La incierta situación que se vive en cuanto a la Reforma Educativa, más allá de los vericuetos legislativos que enfrenta, tiene, a mi juicio, su origen en las características de la propuesta que el equipo de educación del presidente López Obrador elaboró, él hizo suya y la envió a la Cámara de Diputados el 12 de diciembre de 2018.
Se trató, para decirlo de manera breve, de un documento pragmático, no programático. Su orientación descansó en el cálculo de las condiciones de posibilidad para que transitara por el Congreso y, a la vez, diese cumplimiento al compromiso de campaña de abrogar la Reforma de Peña Nieto. Al parecer, sus hacedores estimaron que, al eliminar el vínculo entre evaluación y condiciones laborales, sobre todo la permanencia, contarían con el beneplácito del magisterio, y que, si en lugar del INEE se proponía un Centro para la Mejoría de la Educación, y para sustituir al Servicio Profesional Docente se postulaba un Sistema de Carrera para las maestras y los maestros, los partidos del Pacto por México (ahora minoría, aunque suficiente para impedir, aliados y con otros socios, los dos tercios de los votos necesarios), lo podrían ver con buenos ojos, dada la semejanza, la simetría estructural con las modificaciones de 2013.
De acuerdo al diccionario, es pragmático el que “piensa o actúa dando prioridad o mucha importancia a las consideraciones prácticas”. Creo que la pregunta que da sentido a la forma y fondo de la iniciativa presidencial, incluyendo sus errores, omisiones y pobreza en exponer sus motivos, fue: ¿Cómo salimos bien librados del cambio que necesitamos hacer al artículo 3º y los que amarran su cumplimiento? Se finca y emplea, como rumbo, consideraciones prácticas: es un asunto que hay que resolver. Y pronto.
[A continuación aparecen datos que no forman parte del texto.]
(* ===== verification/Executor.v ===== *)
(** * The DEX executor ([src/src/dex/execution.rs])

    The owner of one wallet on one chain: its gas and fee policies, allowances, the
    execution of one call through journal, nonce lane, signature, broadcast and
    receipt, and the swap around it.  Answers of the endpoint, the clock, the
    signature and the faults of the journal file are the record [Outside], indexed
    by a tick that advances at every interaction; [w_wire] is what was handed to the
    network, newest first.  Telemetry is left out. *)
From Stdlib Require Import Ascii Lia.
From stdpp Require Import base gmap strings numbers list option pretty.
From S2P Require Import Prelude ExecutionPlan TradeData PlanBuild Events CostAccounting Journal Nonce Calldata Settlement.

(** ** Constants *)
Definition RAILS_PRIORITY_FEE_WEI : Z := 1500000.
Definition RAILS_FALLBACK_GAS_PRICE_WEI : Z := 100000.
Definition RAILS_APPROVAL_DEFAULT_GAS_LIMIT : Z := 800000.
Definition HISTORICAL_SWAP_GAS_LIMIT : Z := 250000.
Definition CAMELOT_V3_SWAP_GAS_LIMIT : Z := 1000000.
Definition LYNEX_ALGEBRA_V1_9_SWAP_GAS_LIMIT : Z := 1000000.
Definition RAILS_PERMIT2_APPROVAL_GAS_LIMIT : Z := 120000.
Definition CAPITAL_TRANSFER_GAS_LIMIT : Z := 200000.
Definition GAS_PRICE_CACHE_TTL_MS : Z := 2000.
Definition PERMIT2_APPROVAL_VALIDITY_SECONDS : Z := 30 * 24 * 60 * 60.
Definition PERMIT2_MIN_REMAINING_VALIDITY_SECONDS : Z := 60 * 60.
Definition PERMIT2_ADDRESS : Z := 0x000000000022d473030f116ddee9f6b43ac78ba3.

(** ** Policies *)
#[global] Instance DexProtocol_eq_dec : EqDecision DexProtocol.
Proof. solve_decision. Defined.

Definition protocol_label (p : DexProtocol) : string :=
  match p with
  | ProtoUniswapV3 => "uniswap_v3"
  | ProtoPancakeSwapV3 => "pancakeswap_v3"
  | ProtoCamelotV3 => "camelot_v3"
  | ProtoLynexAlgebraV1_9 => "lynex_algebra_v1_9"
  | ProtoUniswapV4 => "uniswap_v4"
  end.
Definition route_protocol (r : SwapRoute) : DexProtocol :=
  match r with
  | SUniswapV3 _ _ _ => ProtoUniswapV3
  | SPancakeSwapV3 _ _ _ => ProtoPancakeSwapV3
  | SCamelotV3 _ _ => ProtoCamelotV3
  | SLynexAlgebraV1_9 _ _ => ProtoLynexAlgebraV1_9
  | SV4 _ _ => ProtoUniswapV4
  end.

Inductive CompiledNetworkGasPolicy :=
  | WorldChainV12 (fallback_gas_price_wei : Z) (includes_l1_fee : bool)
  | ArbitrumOne (requires_fresh_rpc_gas_price : bool) (max_priority_fee_per_gas_wei max_fee_headroom_bps : Z) (includes_l1_fee : bool)
  | LineaMainnet (requires_fresh_rpc_gas_price max_priority_fee_equals_gas_price : bool) (max_fee_headroom_bps : Z) (includes_l1_fee : bool)
  | ReadOnly.

Record GasLimitPolicy := mkGasLimit { gl_multiplier : Z; gl_minimum : Z; gl_default : Z; gl_additional : Z }.

Definition for_swap (p : DexProtocol) (additional : Z) : GasLimitPolicy :=
  match p with
  | ProtoUniswapV3 | ProtoPancakeSwapV3 => mkGasLimit 2 0 HISTORICAL_SWAP_GAS_LIMIT additional
  | ProtoCamelotV3 => mkGasLimit 2 0 CAMELOT_V3_SWAP_GAS_LIMIT additional
  | ProtoLynexAlgebraV1_9 => mkGasLimit 2 0 LYNEX_ALGEBRA_V1_9_SWAP_GAS_LIMIT additional
  | ProtoUniswapV4 => mkGasLimit 4 HISTORICAL_SWAP_GAS_LIMIT HISTORICAL_SWAP_GAS_LIMIT additional
  end.
Definition fixed (limit : Z) : GasLimitPolicy := mkGasLimit 1 limit limit 0.

Definition resolve (g : GasLimitPolicy) (quoted_gas : option Z) (estimated_gas : Z) : TRes Z :=
  ensure! 0 <? estimated_gas else "RPC returned zero gas estimate" ;;
  let? multiplied := or_err (checked_mul 64 estimated_gas (gl_multiplier g)) "estimated gas multiplier overflow" in
  let? rails :=
    match quoted_gas with
    | Some quoted => or_err (checked_mul 64 quoted (gl_multiplier g)) "Rails-compatible gas multiplier overflow"
    | None => Ok (Z.max (gl_default g) multiplied)
    end in
  let? estimate_with_extra := or_err (checked_add 64 estimated_gas (gl_additional g)) "estimated gas addition overflow" in
  let? rails_with_extra := or_err (checked_add 64 (Z.max rails (gl_minimum g)) (gl_additional g)) "Rails-compatible gas addition overflow" in
  let limit := Z.max rails_with_extra estimate_with_extra in
  ensure! limit <=? MAX_GAS_LIMIT else "DEX gas limit exceeds safety cap" ;;
  Ok limit.

Definition resolve_without_estimate (g : GasLimitPolicy) (quoted_gas : option Z) : TRes Z :=
  let? rails :=
    match quoted_gas with
    | Some quoted => or_err (checked_mul 64 quoted (gl_multiplier g)) "Rails-compatible gas multiplier overflow"
    | None => Ok (gl_default g)
    end in
  let? limit := or_err (checked_add 64 (Z.max rails (gl_minimum g)) (gl_additional g)) "Rails-compatible gas addition overflow" in
  ensure! limit <=? MAX_GAS_LIMIT else "DEX gas limit exceeds safety cap" ;;
  Ok limit.

Definition U256_MAX_GRANT : Z := 2 ^ 256 - 1.
Definition allowance_grant_for_policy (p : CompiledNetworkGasPolicy) (required : Z) : Z :=
  match p with
  | WorldChainV12 _ _ | LineaMainnet _ _ _ _ => U256_MAX_GRANT
  | ArbitrumOne _ _ _ _ => required
  | ReadOnly => 0
  end.

Definition headroom (gas_price bps : Z) (e : string) : TRes Z :=
  let? scaled := or_err (s ← checked_mul 128 gas_price bps; checked_add 128 s 9999) e in
  Ok (scaled / 10000).

Definition transaction_fees_for_policy (p : CompiledNetworkGasPolicy) (gas_price : Z) : TRes (Z * Z) :=
  ensure! 0 <? gas_price else "DEX gas price is zero" ;;
  match p with
  | WorldChainV12 _ _ =>
      let? maximum := or_err (checked_add 128 gas_price RAILS_PRIORITY_FEE_WEI) "DEX maximum fee overflow" in
      Ok (maximum, Z.min RAILS_PRIORITY_FEE_WEI maximum)
  | ArbitrumOne _ priority bps _ =>
      ensure! priority =? 0 else "reviewed Arbitrum sequencer policy does not permit a priority tip" ;;
      ensure! (10000 <=? bps) && (bps <=? 15000) else "Arbitrum maximum-fee headroom is outside the reviewed bounds" ;;
      let? maximum := headroom gas_price bps "Arbitrum maximum fee headroom overflow" in
      Ok (maximum, 0)
  | LineaMainnet fresh equals bps _ =>
      ensure! fresh && equals else "reviewed Linea policy requires a fresh suggested gas price as priority fee" ;;
      ensure! (10000 <=? bps) && (bps <=? 15000) else "Linea maximum-fee headroom is outside the reviewed bounds" ;;
      let? maximum := headroom gas_price bps "Linea maximum fee headroom overflow" in
      Ok (maximum, gas_price)
  | ReadOnly => Err "read-only network cannot construct transaction fees"
  end.

Definition accounted_l1_fee (p : CompiledNetworkGasPolicy) (receipt_l1_fee : Z) : Z :=
  match p with
  | WorldChainV12 _ includes | ArbitrumOne _ _ _ includes | LineaMainnet _ _ _ includes =>
      if includes then receipt_l1_fee else 0
  | ReadOnly => 0
  end.

(** ** Errors of the endpoint, as text *)
Definition lower (c : ascii) : ascii :=
  if is_ascii_uppercase c then ascii_of_N (N_of_ascii c + 32) else c.
Fixpoint to_ascii_lowercase (s : string) : string :=
  match s with
  | EmptyString => EmptyString
  | String c s => String (lower c) (to_ascii_lowercase s)
  end.
Definition contains (s sub : string) : bool :=
  match String.index 0 sub s with Some _ => true | None => false end.
Definition error_text (e : JournalError) : string := let 'JMsg s := e in s.

Definition is_definitive_prebroadcast_rejection (e : JournalError) : bool :=
  let message := to_ascii_lowercase (error_text e) in
  starts_with message "json-rpc error"
  && (contains message "max fee per gas less than block base fee" || contains message "fee cap less than block base fee").
Definition rpc_already_knows_transaction (e : JournalError) : bool :=
  contains (to_ascii_lowercase (error_text e)) "already known".

Definition jres {A} (r : TRes A) : JRes A := match r with Ok a => Ok a | Err s => Err (JMsg s) end.

(** ** State *)
Inductive GasPriceSource := RpcPrice | RailsFallback.
Record GasPriceSample := mkSample { gs_captured_at : Z; gs_wei : Z; gs_source : GasPriceSource }.
Definition is_fresh (now : Z) (s : GasPriceSample) : bool := now - gs_captured_at s <? GAS_PRICE_CACHE_TTL_MS.

Record DexExecutor := mkExecutor {
  ex_wallet : Z;
  ex_lane : NonceLane;
  ex_journal : TransactionJournal;
  ex_gas_price : option GasPriceSample;
  ex_gas_policy : CompiledNetworkGasPolicy;
  ex_allowance_mutations_enabled : bool;
  ex_camelot_submissions_enabled : bool;
  ex_lynex_submissions_enabled : bool;
  ex_last_terminal_receipt : option DexReceipt;
}.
El largo periodo de transición, al que se puede añadir el tiempo previo durante la campaña presidencial, no se aprovechó para generar un proyecto educativo sólido, y coherente, con la idea de que llegaría un gobierno que cambiaría no al país, sino a su Historia. Al tamaño del reto que se propone la actual administración, le correspondía un programa de transformación educativa equivalente. Es decir, una iniciativa programática: la “declaración de lo que se piensa hacer en alguna materia” y, con esto en mente, ir a las leyes que lo hagan factible.
Una cosa es hacer lo posible para que la iniciativa “pase”, y otra es que se reflejen, en el contenido y estructura de la ley, las condiciones que hagan posible alcanzar el horizonte de lo que se requiere hacer en materia educativa. Al estar ausente esta perspectiva, y predominar el corto plazo, la discusión de la Reforma tuvo, como espacio posible, el mismo telar con el que se tejió la Reforma de 2013. Hay avances, sin duda. Entre otros: el eje formativo es más fértil que la evaluación como amenaza. Que la educación se oriente al bienestar y la inclusión; que se conciba al magisterio como un agente de cambio, y no una cosa inanimada y muda a transformar desde arriba, y desconectar la evaluación de la conservación del empleo era imprescindible.
Se modifican ciertos hilos —no es menor— pero si el andamio es el mismo, más de cien días se han dedicado a realizar ajustes, limar los, impedir o procurar que permanezcan aspectos de la Reforma de 2013. No hay una nueva estructura porque sin proyecto educativo no se necesita. En 2013 se incluyeron aspectos laborales en el texto: ahora permanecen y la tensión reside en cómo expresarlos. Con Peña se introducen normas administrativas y de procedimiento, y en nuestros días también e incluso más: ¡hay una lista de materias en la Constitución!
Puede haber nuevo artículo 3º. Con avances, insisto, muy importantes.
Lo que del pragmatismo no se deriva es un proyecto educativo distinto. Hace falta. Es lo que se echa de menos.